Carse testified that his investigation involved no legal analysis. But as an accountant and businessperson reading the allegations and weighing the evidence he was provided, he "felt that [the facts presented] didn't satisfy the claims that were in the lawsuit." Carse stated, "Based on what [Tegra] provided to me, I didn't think it would hold up in court." However, as noted above, he denied knowing the legal elements of Tegra's claims, and he denied asking the SLC counsel for any legal advice or legal interpretation regarding Tegra's allegations, instead relying on his own business experience. He testified, "I had not applied anything from a legal standpoint in any case situation within the entire investigation."
Carse specifically denied understanding or considering any fiduciary duties between the parties or their impact on the burden of proof in the lawsuit. When asked whether certain actions of Patrick's breached his fiduciary duties to the LLC, Carse testified, "Are you speaking of a legal duty? I don't do the law.... I don't understand the law. I didn't do the law; so I can't answer 'yes' or 'no' if I don't know the law." Instead of the law of fiduciary duties, Carse referred to the terms of the operating agreement to determine Patrick's obligations.
Carse also testified that his assessment of the LLC's best interests did not include a specific cost-benefit analysis. Carse denied trying to quantify potential damages related to specific actions by the Boesharts that were "out of line"-the $1 million bonus or the leases-or trying to determine whether the potential recovery would be greater than the cost of pursuing those two claims.
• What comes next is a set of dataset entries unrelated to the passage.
(** The certificate of the later view is kept. *)
Definition newer_cert {D TH} (new : SimpleCertificate D TH) (old : option (SimpleCertificate D TH))
    : option (SimpleCertificate D TH) :=
  match old with
  | Some current => if view_number current <? view_number new then Some new else Some current
  | None => Some new
  end.
Definition test_update_high_qc (s : TestStorageState) (new_high_qc : QuorumCertificate) : option TestStorageState :=
  unless_failing (set_st_high_qc s (newer_cert new_high_qc (st_high_qc s))).
Definition update_high_qc2 (s : TestStorageState) (new_high_qc : QuorumCertificate2) : option TestStorageState :=
  unless_failing (set_high_qc2 s (newer_cert new_high_qc (high_qc2 s))).
Definition update_next_epoch_high_qc2 (s : TestStorageState) (new_high_qc : NextEpochQuorumCertificate2)
    : option TestStorageState :=
  unless_failing (set_next_epoch_high_qc2 s (newer_cert new_high_qc (next_epoch_high_qc2 s))).
Definition update_undecided_state {L : Type} (s : TestStorageState) (_ : gmap Commitment L) (_ : gmap ViewNumber ViewInner)
    : option TestStorageState := unless_failing s.
Definition update_decided_upgrade_certificate (s : TestStorageState) (cert : option UpgradeCertificate)
    : option TestStorageState := Some (set_st_upgrade_certificate s cert).

(** The stored proposals of the first generation are converted and replace what the
    second generation has for their views. *)
Definition migrate_consensus (s : TestStorageState) (convert : Proposal QuorumProposal → Proposal QuorumProposal2)
    : option TestStorageState :=
  Some (set_proposals2 s ((convert <$> proposals s) ∪ proposals2 s)).
End Storage.

(** ** What a restart relies on

    A storage that remembers the view of the last vote or proposal recorded in it. *)
Class ActionLog `{Bt : BlockTypes} {S : Type} (So : Storage S) := {
  actioned : S → ViewNumber;
  record_action_logs s v e a s' : record_action s v e a = Some s' →
    actioned s <= actioned s' ∧ (a = Vote ∨ a = Propose → v <= actioned s');
  append_proposal2_logs s p s' : append_proposal2 s p = Some s' → actioned s <= actioned s';
}.

#[global] Instance test_storage `{Bt : BlockTypes} `{Vd : !VidScheme} (err : bool) : Storage TestStorageState := {|
  record_action := test_record_action err;
  append_proposal2 := test_append_proposal2 err;
|}.

Section Log.
Context `{Sg : SignatureScheme} `{Cm : Committable} `{Vt : VidTypes} `{Vs : Versions}.
Context `{Bt : !BlockTypes} `{Vd : !VidScheme}.
Implicit Types (s : TestStorageState).

Lemma unless_failing_Some err s s' : unless_failing err s = Some s' → err = false ∧ s' = s.
Proof using Type. unfold unless_failing. destruct err; naive_solver. Qed.

#[global] Instance test_action_log err : ActionLog (test_storage err).
Proof using Type.
  refine {| actioned := action |}.
  - intros s v e a s' [_ ->]%unless_failing_Some. destruct a; simpl; repeat case_match; simpl; bool_facts;
      (split; [lia|intros [?|?]; (lia || done)]).
  - intros s p s' [_ ->]%unless_failing_Some. simpl. lia.
Defined.

(** A DA proposal or DA vote leaves no record. *)
Lemma da_actions_are_not_recorded s v e a s' :
  a = DaPropose ∨ a = DaVote → test_record_action false s v e a = Some s' → action s' = action s.
Proof using Type. intros [->| ->] [= <-]; done. Qed.

(** ** Sequences of calls *)

Inductive StorageCall :=
  | AppendVid (p : Proposal ADVZDisperseShare)
  | AppendVid2 (p : Proposal VidDisperseShare2)
  | AppendDa (p : Proposal DaProposal) (c : VidCommitment)
  | AppendDa2 (p : Proposal DaProposal2) (c : VidCommitment)
  | AppendProposal (p : Proposal QuorumProposal)
  | AppendProposal2 (p : Proposal QuorumProposal2)
  | AppendProposalWrapper (p : Proposal QuorumProposal2)
  | RecordAction (view : ViewNumber) (epoch : option EpochNumber) (a : HotShotAction)
  | UpdateHighQc (qc : QuorumCertificate)
  | UpdateHighQc2 (qc : QuorumCertificate2)
  | UpdateNextEpochHighQc2 (qc : NextEpochQuorumCertificate2)
  | UpdateUndecided (leaves : gmap Commitment Leaf) (st : gmap ViewNumber ViewInner)
  | UpdateUndecided2 (leaves : gmap Commitment Leaf2) (st : gmap ViewNumber ViewInner)
  | UpdateUpgrade (cert : option UpgradeCertificate)
  | Migrate.

Definition perform (err : bool) s (c : StorageCall) : option TestStorageState :=
  match c with
  | AppendVid p => append_vid err s p
  | AppendVid2 p => append_vid2 err s p
  | AppendDa p c => append_da err s p c
  | AppendDa2 p c => append_da2 err s p c
  | AppendProposal p => append_proposal err s p
  | AppendProposal2 p => test_append_proposal2 err s p
  | AppendProposalWrapper p => append_proposal_wrapper err s p
  | RecordAction v e a => test_record_action err s v e a
  | UpdateHighQc qc => test_update_high_qc err s qc
  | UpdateHighQc2 qc => update_high_qc2 err s qc
  | UpdateNextEpochHighQc2 qc => update_next_epoch_high_qc2 err s qc
  | UpdateUndecided leaves st => update_undecided_state err s leaves st
  | UpdateUndecided2 leaves st => update_undecided_state err s leaves st
  | UpdateUpgrade cert => update_decided_upgrade_certificate s cert
  | Migrate => migrate_consensus s (convert_proposal quorum_proposal2)
  end.

(** A call that fails changes nothing. *)
Definition perform_all (err : bool) s (calls : list StorageCall) : TestStorageState :=
  foldl (fun s c => default s (perform err s c)) s calls.

(** What the calls have passed. *)
Definition acted_views (calls : list StorageCall) : list ViewNumber :=
  omap (fun c => match c with RecordAction v _ (Vote | Propose) => Some v | _ => None end) calls.
Definition high_qcs (calls : list StorageCall) : list QuorumCertificate2 :=
  omap (fun c => match c with UpdateHighQc2 qc => Some qc | _ => None end) calls.
Definition validated_for (v : ViewNumber) (calls : list StorageCall) : list (Proposal QuorumProposal2) :=
  omap (fun c => match c with
                 | AppendProposalWrapper p => if p_view_number (proposal_data p) =? v then Some p else None
                 | _ => None
                 end) calls.

(** The certificate kept is one that was passed, of the highest view. *)
Definition latest_qc (qcs : list QuorumCertificate2) (kept : option QuorumCertificate2) : Prop :=
  match kept with
  | Some qc => qc ∈ qcs ∧ ∀ qc', qc' ∈ qcs → view_number qc' <= view_number qc
  | None => qcs = []
  end.

Lemma newer_cert_latest qcs (kept : option QuorumCertificate2) qc :
  latest_qc qcs kept → latest_qc (qcs ++ [qc]) (newer_cert qc kept).
Proof using Type.
  unfold newer_cert. destruct kept as [k|]; simpl.
  - intros [Hk Hmax]. destruct (Z.ltb_spec (view_number k) (view_number qc)); simpl; (split; [set_solver|]);
      intros x [Hx|Hx%list_elem_of_singleton]%elem_of_app; try (specialize (Hmax x Hx)); subst; lia.
  - intros ->. simpl. split; [set_solver|]. intros x ->%list_elem_of_singleton. lia.
Qed.

(** What one call does to the fields that a restart reads. *)
Lemma perform_spec s c :
  ∃ s', perform false s c = Some s' ∧
    action s' = foldl Z.max (action s) (acted_views [c]) ∧
    (∀ qcs, latest_qc qcs (high_qc2 s) → latest_qc (qcs ++ high_qcs [c]) (high_qc2 s')) ∧
    ∀ v, proposals_wrapper s' !! v = last (option_list (proposals_wrapper s !! v) ++ validated_for v [c]).
Proof using Type.
  assert (∀ (o : option (Proposal QuorumProposal2)), o = last (option_list o)) as Hl by by intros [].
  destruct c as [| | | | | |p|v e a| |qc| | | | |]; eexists; (split; [reflexivity|]); split_and!;
    intros; simpl; rewrite ?app_nil_r; try done; try apply Hl.
  - destruct (Z.eqb_spec (p_view_number (proposal_data p)) v) as [<-|Hne].
    + by rewrite lookup_insert_eq, last_snoc.
    + rewrite lookup_insert_ne by done. rewrite app_nil_r. apply Hl.
  - destruct a; simpl; repeat case_match; simpl; bool_facts; lia.
  - by destruct a; simpl; repeat case_match; rewrite ?app_nil_r.
  - destruct a; simpl; repeat case_match; apply Hl.
  - by apply newer_cert_latest.
Qed.

(** C37. What a node finds in its storage when it restarts.  After any calls: the view of the
    last action is the highest for which a vote or a proposal was recorded; the high QC
    is one that was passed, of the highest view; the proposal kept for a view is the last
    one validated for it.  While the storage fails, the calls change none of these. *)
Theorem storage_keeps_latest err s calls :
  let s' := perform_all err s calls in
  if err then action s' = action s ∧ high_qc2 s' = high_qc2 s ∧ proposals_wrapper s' = proposals_wrapper s else
  action s' = foldl Z.max (action s) (acted_views calls) ∧
  (∀ qcs, latest_qc qcs (high_qc2 s) → latest_qc (qcs ++ high_qcs calls) (high_qc2 s')) ∧
  ∀ v, proposals_wrapper s' !! v = last (option_list (proposals_wrapper s !! v) ++ validated_for v calls).
Proof using Type.
  unfold perform_all. destruct err.
  - revert s. induction calls as [|c calls IH]; intros s; [done|]. simpl.
    destruct (IH (default s (perform true s c))) as (-> & -> & ->). by destruct c.
  - revert s. induction calls as [|c calls IH]; intros s.
    { simpl. split_and!; [done|by intros; rewrite app_nil_r|]. intros v. rewrite app_nil_r. by destruct (_ !! v). }
    cbn [foldl]. destruct (perform_spec s c) as (s1 & -> & Ha & Hq & Hp). change (default s (Some s1)) with s1.
    destruct (IH s1) as (Ha' & Hq' & Hp'). split_and!.
    + rewrite Ha', Ha, <-foldl_app. by destruct c as [| | | | | | |v e []| | | | | | |].
    + intros qcs H. specialize (Hq' _ (Hq _ H)). rewrite <-(assoc_L (++)) in Hq'. by destruct c.
    + intros v. rewrite Hp', Hp. change (validated_for v (c :: calls)) with (validated_for v ([c] ++ calls)).
      unfold validated_for. rewrite omap_app, (assoc_L (++)). fold (validated_for v [c]) (validated_for v calls).
      rewrite !last_app. by destruct (last (validated_for v calls)), (last (validated_for v [c])), (proposals_wrapper s !! v).
Qed.

(** Migrating a storage makes every stored proposal of the first generation available in
    the second. *)
Lemma migrated_proposals s v p :
  proposals s !! v = Some p →
  ∃ s', perform false s Migrate = Some s' ∧ proposals2 s' !! v = Some (convert_proposal quorum_proposal2 p).
Proof using Type.
  intros H. eexists. split; [reflexivity|]. simpl. rewrite lookup_union, lookup_fmap, H. simpl. by destruct (proposals2 s !! v).
Qed.
End Log.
Instead, as noted before, Carse relied on what he "estimated . . . in [his] own mind": Resolving matters in a member meeting would be cheaper than litigation involving "four attorneys and a judge.
" Carse acknowledged that he did not know the cost to litigate the claims, except that he "just [knew] that it's a whole lot more than a member meeting." Carse believed his recommendation of resolving certain matters at a member meeting constituted making a determination under § 21-168(d)(3) to "settle[] on terms approved by the [SLC]." Carse testified that he planned to oversee the member meeting and that if he was not satisfied the outcome was fair to the LLC, he would report to the district court that the lawsuit should proceed. However, Carse agreed that as SLC, he could not require the members to vote, and he testified that if the members decided the leases were "fine, let bygones be bygones," that would be "okay" with him. He testified, "They're the members. They own it. They get to decide." Carse further explained:
If the members wanted to have a change made and the Boeshart manager did not want to make the change, then I'm coming back to the Court. If they do exactly what the members want to do, then I'm fine with that. They're grown ups. They can make their own decision. They own the company.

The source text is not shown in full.